Information or Controls?

Which is more important: the information that people use or the controls governing said information – from an assurance-perspective?

This is the question posed by several decades-into-it internal IT auditors and IT assurance managers recently. There’s plenty of solid argument for each position.

And the answer is: it depends on your role and focus.

The arguments for testing and auditing the information served-up for business procedures and decision-making is that it is the information people use — not the controls — to run and operate a business or an organization that are most important.

The argument for testing and auditing the controls is that the underlying information and communications technology (ICT) are so complex that prioritized business risks dictate the need to provide some assurance about the integrity of the underlying ICT systems serving-up the information to people.

Both positions are correct, and it turns out both are tested according to most of the people participating in the discussion. However, I think the discussion needs to dig a little deeper into the relationship between the information served-up from the use of ICT and assurance statements that can be made about information being used to run the business.

Information is ephemeral

Information is an ephemeral thing that exists from the interaction of algorithms, data, business procedures and decision-making. Information does not exist by itself in computer systems and networks. It’s the creation of some raw data that may have existed upon start-up, but more often is fed into a chain of events acted on by algorithms (the old word for applications, or today’s mobile Apps).

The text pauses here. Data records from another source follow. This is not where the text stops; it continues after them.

(* ===== verification/Piece.v ===== *)
(** * [primitives/piece]: piece sizes and [PieceInfo]

    Sizes are [u64]; [ck] is the overflow check of the build profile. *)

From Stdlib Require Import ZArith Lia String.
From stdpp Require Import base numbers list.
From S2P Require Import Prelude Cbor CborRef.

Local Open Scope Z_scope.

Module Piece.

Definition MIN_UNPADDED_PIECE_SIZE : Z := 127.
Definition MIN_PADDED_PIECE_SIZE : Z := 128.

Inductive PieceSizeError :=
| UnpaddedSizeTooSmall (size : Z)
| InvalidUnpaddedSize (size : Z)
| PaddedSizeTooSmall (size : Z)
| InvalidPaddedSize (size : Z).

(** [u64::trailing_zeros] and [u64::count_ones], bit by bit. *)
Fixpoint trailing_zeros_in (n : nat) (x : Z) : Z :=
  match n with
  | O => 0
  | S n' => if Z.odd x then 0 else 1 + trailing_zeros_in n' (Z.div2 x)
  end.
Definition trailing_zeros (x : Z) : Z := trailing_zeros_in 64 x.

Fixpoint count_ones_in (n : nat) (x : Z) : Z :=
  match n with
  | O => 0
  | S n' => (if Z.odd x then 1 else 0) + count_ones_in n' (Z.div2 x)
  end.
Definition count_ones (x : Z) : Z := count_ones_in 64 x.

Section Sizes.
Context (ck : bool).

(** [Add] and [Sub], the same for both sizes. *)
Definition size_add {E} (a b : Z) : outcome E Z := u_add ck 64 a b.
Definition size_sub {E} (a b : Z) : outcome E Z := u_sub ck 64 a b.

Definition padded {E} (size : Z) : outcome E Z :=
  u_add ck 64 size (size / MIN_UNPADDED_PIECE_SIZE).

Definition unpadded {E} (size : Z) : outcome E Z :=
  u_sub ck 64 size (size / MIN_PADDED_PIECE_SIZE).

(** [self.0 >> n]: a shift by the width or more overflows. *)
Definition u64_shr {E} (x n : Z) : outcome E Z :=
  if n <? 64 then Ok (Z.shiftr x n)
  else if ck then Panic else Ok (Z.shiftr x (n mod 64)).

Definition validate_unpadded (size : Z) : outcome PieceSizeError unit :=
  if size <? MIN_UNPADDED_PIECE_SIZE then Err (UnpaddedSizeTooSmall size)
  else
    odd <- u64_shr size (trailing_zeros size) ;;
    if negb (odd =? MIN_UNPADDED_PIECE_SIZE) then Err (InvalidUnpaddedSize size)
    else Ok tt.
End Sizes.

Definition validate_padded (size : Z) : outcome PieceSizeError unit :=
  if size <? MIN_PADDED_PIECE_SIZE then Err (PaddedSizeTooSmall size)
  else if negb (count_ones size =? 1) then Err (InvalidPaddedSize size)
  else Ok tt.

(** ** [PieceInfo] *)
Record PieceInfo `{CidLib} := mkPieceInfo { size : Z; piece_cid : Cid }.

Definition encode_PieceInfo `{Minicbor} `{CidLib} (p : PieceInfo) : list Z :=
  e_array 2 ++ e_u64 (size p) ++ e_cid (piece_cid p).

Definition decode_PieceInfo `{Minicbor} `{CidLib} : decoder PieceInfo :=
  array_of 2 (size <~ d_u64 ;; piece_cid <~ d_cid ;; dret (mkPieceInfo _ size piece_cid)).

Lemma reads_PieceInfo `{MinicborLaws} `{CidLaws} p :
  u64 (size p) -> reads decode_PieceInfo (encode_PieceInfo p) p.
Proof. intros Hs. destruct p. cbn in *. read_struct. Qed.

(** ** Bits *)
Lemma odd_div2 x : x = 2 * Z.div2 x + (if Z.odd x then 1 else 0).
Proof. rewrite (Z.div2_odd x) at 1. by destruct (Z.odd x). Qed.

Lemma trailing_zeros_spec n x :
  0 < x < 2 ^ Z.of_nat n ->
  exists q, x = q * 2 ^ trailing_zeros_in n x /\ Z.odd q = true /\
            0 <= trailing_zeros_in n x < Z.of_nat n.
Proof.
  revert x. induction n as [|n IH]; intros x Hx; [cbn in Hx; lia|].
  cbn [trailing_zeros_in]. pose proof (odd_div2 x) as Hd. destruct (Z.odd x) eqn:Ho.
  - exists x. split; [cbn; lia|]. split; [done|]. lia.
  - rewrite Nat2Z.inj_succ, Z.pow_succ_r in Hx by lia.
    destruct (IH (Z.div2 x)) as (q & Hq & Hqo & Hr); [lia|].
    exists q. split; [|split; [done|lia]].
    rewrite Z.pow_add_r, Z.pow_1_r by lia. lia.
Qed.

Lemma count_ones_nonneg n x : 0 <= count_ones_in n x.
Proof.
  revert x. induction n as [|n IH]; intros x; cbn [count_ones_in]; [lia|].
  specialize (IH (Z.div2 x)). destruct (Z.odd x); lia.
Qed.

Lemma count_ones_zero n x : 0 <= x < 2 ^ Z.of_nat n -> count_ones_in n x = 0 <-> x = 0.
Proof.
  revert x. induction n as [|n IH]; intros x Hx; [cbn in *; lia|].
  cbn [count_ones_in]. pose proof (odd_div2 x) as Hd. pose proof (count_ones_nonneg n (Z.div2 x)).
  rewrite Nat2Z.inj_succ, Z.pow_succ_r in Hx by lia.
  destruct (Z.odd x); [lia|]. rewrite Z.add_0_l, IH by lia. lia.
Qed.

Lemma count_ones_one n x :
  0 <= x < 2 ^ Z.of_nat n -> count_ones_in n x = 1 <-> exists k, 0 <= k /\ x = 2 ^ k.
Proof.
  revert x. induction n as [|n IH]; intros x Hx.
  - cbn in *. split; [lia|]. intros (k & Hk & ->). pose proof (Z.pow_pos_nonneg 2 k). lia.
  - cbn [count_ones_in]. pose proof (odd_div2 x) as Hd.
    rewrite Nat2Z.inj_succ, Z.pow_succ_r in Hx by lia. destruct (Z.odd x) eqn:Ho.
    + assert (1 + count_ones_in n (Z.div2 x) = 1 <-> count_ones_in n (Z.div2 x) = 0) as -> by lia.
      rewrite count_ones_zero by lia. split.
      * intros H. exists 0. cbn. lia.
      * intros (k & Hk & He). destruct (decide (k = 0)) as [->|]; [cbn in He; lia|].
        replace k with (Z.succ (k - 1)) in He by lia. rewrite Z.pow_succ_r in He by lia. lia.
    + rewrite Z.add_0_l, IH by lia. split.
      * intros (k & Hk & He). exists (Z.succ k). rewrite Z.pow_succ_r by lia. lia.
      * intros (k & Hk & He). destruct (decide (k = 0)) as [->|]; [cbn in He; lia|].
        exists (k - 1). split; [lia|]. replace k with (Z.succ (k - 1)) in He by lia.
        rewrite Z.pow_succ_r in He by lia. lia.
Qed.

(** An odd factor and a power of two determine each other. *)
Lemma odd_times_pow2 q t p m :
  Z.odd q = true -> Z.odd p = true -> 0 <= t -> 0 <= m -> q * 2 ^ t = p * 2 ^ m -> q = p /\ t = m.
Proof.
  intros Hq Hp Ht. revert m. pattern t. apply natlike_ind; [| |done]; clear t Ht.
  - intros m Hm H. destruct (decide (m = 0)) as [->|]; [cbn in H; lia|].
    replace m with (Z.succ (m - 1)) in H by lia. rewrite Z.pow_succ_r in H by lia.
    apply (f_equal Z.odd) in H. rewrite Z.pow_0_r, Z.mul_1_r in H.
    rewrite Z.mul_assoc, !Z.odd_mul in H. cbn in H. rewrite Hq in H. by destruct (Z.odd p).
  - intros t Ht IH m Hm H. destruct (decide (m = 0)) as [->|].
    + rewrite Z.pow_succ_r in H by lia. apply (f_equal Z.odd) in H.
      rewrite Z.pow_0_r, Z.mul_1_r, Hp, !Z.odd_mul in H. cbn in H. by destruct (Z.odd q).
    + replace m with (Z.succ (m - 1)) in H by lia. rewrite !Z.pow_succ_r in H by lia.
      destruct (IH (m - 1)) as [-> ->]; lia.
Qed.

Lemma validate_unpadded_cases ck x :
  u64 x ->
  validate_unpadded ck x =
    (if x <? 127 then Err (UnpaddedSizeTooSmall x)
     else if decide (x = 127 * 2 ^ trailing_zeros x) then Ok tt else Err (InvalidUnpaddedSize x)).
Proof.
  intros Hx. unfold validate_unpadded, MIN_UNPADDED_PIECE_SIZE. destruct (Z.ltb_spec x 127); [done|].
  unfold u64 in Hx. destruct (trailing_zeros_spec 64 x) as (q & Hq & _ & Ht); [lia|].
  fold (trailing_zeros x) in *. set (t := trailing_zeros x) in *.
  unfold u64_shr. rewrite (proj2 (Z.ltb_lt t 64)) by lia. cbn [bind].
  assert (0 < 2 ^ t) by (apply Z.pow_pos_nonneg; lia).
  rewrite Z.shiftr_div_pow2 by lia. rewrite Hq at 1. rewrite Z.div_mul by lia.
  destruct (Z.eqb_spec q 127) as [->|Hne]; cbn [negb].
  - by rewrite decide_True.
  - rewrite decide_False; [done|]. nia.
Qed.

Lemma unpadded_form x : u64 x -> 127 <= x ->
  x = 127 * 2 ^ trailing_zeros x <-> exists n, 0 <= n /\ x = 127 * 2 ^ n.
Proof.
  intros Hx Hmin. unfold u64 in Hx. destruct (trailing_zeros_spec 64 x) as (q & Hq & Ho & Ht); [lia|].
  fold (trailing_zeros x) in *. split; [intros ?; exists (trailing_zeros x); split; lia|].
  intros (n & Hn & He). destruct (odd_times_pow2 q (trailing_zeros x) 127 n) as [-> _]; try done; lia.
Qed.

(** ** The properties *)

(** An unpadded size is accepted exactly when it is [127 * 2^n], a padded
    size exactly when it is a power of two of at least 128; every other size is
    rejected with the error that names the reason and the size. *)
Theorem piece_size_validate (ck : bool) (x : Z) :
  u64 x ->
  (validate_unpadded ck x = Ok tt <-> exists n, 0 <= n /\ x = 127 * 2 ^ n) /\
  (validate_padded x = Ok tt <-> exists n, 7 <= n /\ x = 2 ^ n) /\
  (validate_unpadded ck x = Ok tt \/ validate_unpadded ck x = Err (InvalidUnpaddedSize x) \/
   (x < 127 /\ validate_unpadded ck x = Err (UnpaddedSizeTooSmall x))) /\
  (validate_padded x = Ok tt \/ validate_padded x = Err (InvalidPaddedSize x) \/
   (x < 128 /\ validate_padded x = Err (PaddedSizeTooSmall x))).
Proof.
  intros Hx. rewrite validate_unpadded_cases by done. unfold validate_padded, MIN_PADDED_PIECE_SIZE.
  split; [|split].
  - destruct (Z.ltb_spec x 127).
    + split; [done|]. intros (n & Hn & ->). pose proof (Z.pow_pos_nonneg 2 n). lia.
    + rewrite <- unpadded_form by done. by destruct (decide _).
  - assert (H128 : forall n, 0 <= n -> 128 <= 2 ^ n <-> 7 <= n).
    { intros n Hn. change 128 with (2 ^ 7). symmetry. apply Z.pow_le_mono_r_iff; lia. }
    destruct (Z.ltb_spec x 128).
    + split; [done|]. intros (n & Hn & ->). apply H128 in Hn; lia.
    + unfold u64 in Hx. destruct (Z.eqb_spec (count_ones x) 1) as [H1|H1]; cbn [negb].
      * apply count_ones_one in H1 as (k & Hk & ->); [|lia]. split; [|done]. intros _.
        exists k. split; [by apply H128|done].
      * split; [done|]. intros (n & Hn & ->). destruct H1. apply count_ones_one; [lia|].
        exists n. split; [lia|done].
  - split.
    + destruct (Z.ltb_spec x 127); [by auto|]. case_decide; auto.
    + destruct (Z.ltb_spec x 128); [by auto|]. destruct (count_ones x =? 1); auto.
Qed.

Lemma piece_size_validate_witness :
  (validate_unpadded true 1016 = Ok tt <-> exists n, 0 <= n /\ 1016 = 127 * 2 ^ n) /\
  (validate_padded 1016 = Ok tt <-> exists n, 7 <= n /\ 1016 = 2 ^ n) /\
  (validate_unpadded true 1016 = Ok tt \/ validate_unpadded true 1016 = Err (InvalidUnpaddedSize 1016) \/
   (1016 < 127 /\ validate_unpadded true 1016 = Err (UnpaddedSizeTooSmall 1016))) /\
  (validate_padded 1016 = Ok tt \/ validate_padded 1016 = Err (InvalidPaddedSize 1016) \/
   (1016 < 128 /\ validate_padded 1016 = Err (PaddedSizeTooSmall 1016))).
Proof. apply (piece_size_validate true 1016). unfold u64. lia. Defined.

(** C27: padding and unpadding are inverse on valid sizes and keep them valid:
    [127 * 2^n] pads to [2^(n+7)], for every [n] below 57.  At 57, the largest
    unpadded size that validates, the padded size is [2^64] and the addition
    overflows. *)
Theorem piece_padding_roundtrip (ck : bool) (n : Z) :
  0 <= n < 57 ->
  @padded ck PieceSizeError (127 * 2 ^ n) = Ok (2 ^ (n + 7)) /\
  @unpadded ck PieceSizeError (2 ^ (n + 7)) = Ok (127 * 2 ^ n) /\
  validate_unpadded ck (127 * 2 ^ n) = Ok tt /\ validate_padded (2 ^ (n + 7)) = Ok tt /\
  validate_unpadded ck (127 * 2 ^ 57) = Ok tt /\
  @padded ck PieceSizeError (127 * 2 ^ 57) = (if ck then Panic else Ok 0).
Proof.
  intros Hn. unfold padded, unpadded, MIN_UNPADDED_PIECE_SIZE, MIN_PADDED_PIECE_SIZE.
  assert (Hp : 2 ^ (n + 7) = 128 * 2 ^ n) by (rewrite Z.pow_add_r by lia; lia).
  assert (0 < 2 ^ n <= 2 ^ 56) by (split; [apply Z.pow_pos_nonneg|apply Z.pow_le_mono_r]; lia).
  rewrite Hp. split; [|split; [|split; [|split; [|split]]]].
  - rewrite Z.mul_comm, Z.div_mul, u_add_ok by lia. f_equal. lia.
  - rewrite (Z.mul_comm 128), Z.div_mul, u_sub_ok by lia. f_equal. lia.
  - assert (Hu : u64 (127 * 2 ^ n)) by (unfold u64; lia).
    rewrite validate_unpadded_cases by done. rewrite (proj2 (Z.ltb_ge _ _)) by lia.
    rewrite decide_True; [done|]. apply unpadded_form; [done|lia|]. exists n. split; [lia|done].
  - unfold validate_padded, MIN_PADDED_PIECE_SIZE. rewrite (proj2 (Z.ltb_ge _ _)) by lia.
    rewrite (proj2 (Z.eqb_eq _ _)); [done|]. apply (count_ones_one 64); [lia|].
    exists (n + 7). lia.
  - by destruct ck.
  - by destruct ck.
Qed.

Lemma piece_padding_roundtrip_witness :
  @padded true PieceSizeError (127 * 2 ^ 3) = Ok (2 ^ (3 + 7)) /\
  @unpadded true PieceSizeError (2 ^ (3 + 7)) = Ok (127 * 2 ^ 3) /\
  validate_unpadded true (127 * 2 ^ 3) = Ok tt /\ validate_padded (2 ^ (3 + 7)) = Ok tt /\
  validate_unpadded true (127 * 2 ^ 57) = Ok tt /\
  @padded true PieceSizeError (127 * 2 ^ 57) = (if true then Panic else Ok 0).
Proof. apply (piece_padding_roundtrip true 3). lia. Defined.

(** The byte vector of [test_piece_info_cbor_serde]. *)
Example test_piece_info_cbor_serde :
  exists c, make_cid (be_combine [76; 2; 122; 115; 187; 29; 97; 161; 80; 48; 167; 49; 47; 124; 18;
      38; 183; 206; 50; 72; 232; 201; 142; 225; 217; 73; 55; 160; 199; 184; 78; 250]) = Some c /\
  encode_PieceInfo (mkPieceInfo _ 128 c) =
    [130; 24; 128; 216; 42; 88; 37; 0; 1; 113; 18; 32; 76; 2; 122; 115; 187; 29; 97; 161;
     80; 48; 167; 49; 47; 124; 18; 38; 183; 206; 50; 72; 232; 201; 142; 225; 217; 73; 55;
     160; 199; 184; 78; 250].
Proof. eexists. split; [reflexivity|]. reflexivity. Qed.

End Piece.

#[export] Hint Resolve Piece.reads_PieceInfo : cbor.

While these activities can be linear or wholly contained in one application, system or network, more often than not the processes are heuristic in nature, pipelined across multiple networks, devices and even business relationships – and bear no relationship to simplistic input-output concepts.

Randomness

Testing the manipulation of information is done today, but on a rudimentary basis, with many of the assurance tests focused on simple procedures and results. Depending on the applications and risks involved, the testing may be zero, or may approach 95 percent of “expected” failure cases.

Few organizations, other than software vendors, proceed beyond two-sigma failure limits when testing software. And why bother, when most of the errors and problems are no longer due to complied code, but are from random inputs and events being operated on by interpreters.

Integrity, availability and confidentiality

The basis of information validity and testing remains the old triad of integrity, availability and confidentiality. The information produced by Apps, applications, scripts, interpreters, data input, and pipe-lined procedures — whether to position the swipe of a finger across a mobile phone or to run reports covering quarterly financial results — depends on controls in both business and ICT procedures. It is the controls – that if established – can provide a reasonable guarantee the information produced has integrity, is available when needed, and is available to the appropriate ICT systems and people.

Without controls introduced into both business and ICT systems, it’s impossible to know what your datum points are, how bad the errors and problems are, and whether you can cordon-off some but not all of the infections. Testing the end-product of the myriad interactions producing information misses the ability to detect problems, avoid further rot, and minimize impact on an organization.

Back to role and focus

No amount of ICT controls testing could have done anything about the Gulf disaster of 2010 or the alleged Gupta-Rajaratnam fraud. This would require controls focused on what people do with information.

On the other hand, ICT testing could have aided in stemming the Madoff disaster (even though regulators were warned), and could have been used by regulators and central banks to reign-in the reckless debt-party of the late 2000s.

The reason we (should) test both the effectiveness of the information and the underlying ICT controls is that one is primarily focused on what people do with the information served-up, while the other focuses on making sure the information served-up possesses integrity, is available and for the appropriate people.

Whether you are a customer, a regulated business, a regulator, an investor, a board member, an executive or an employee, information that is reliable, has integrity and is available when required is the foundation upon which competitive markets rely. When it comes to whether it’s the information or controls that is more important: maybe it’s a bit of both.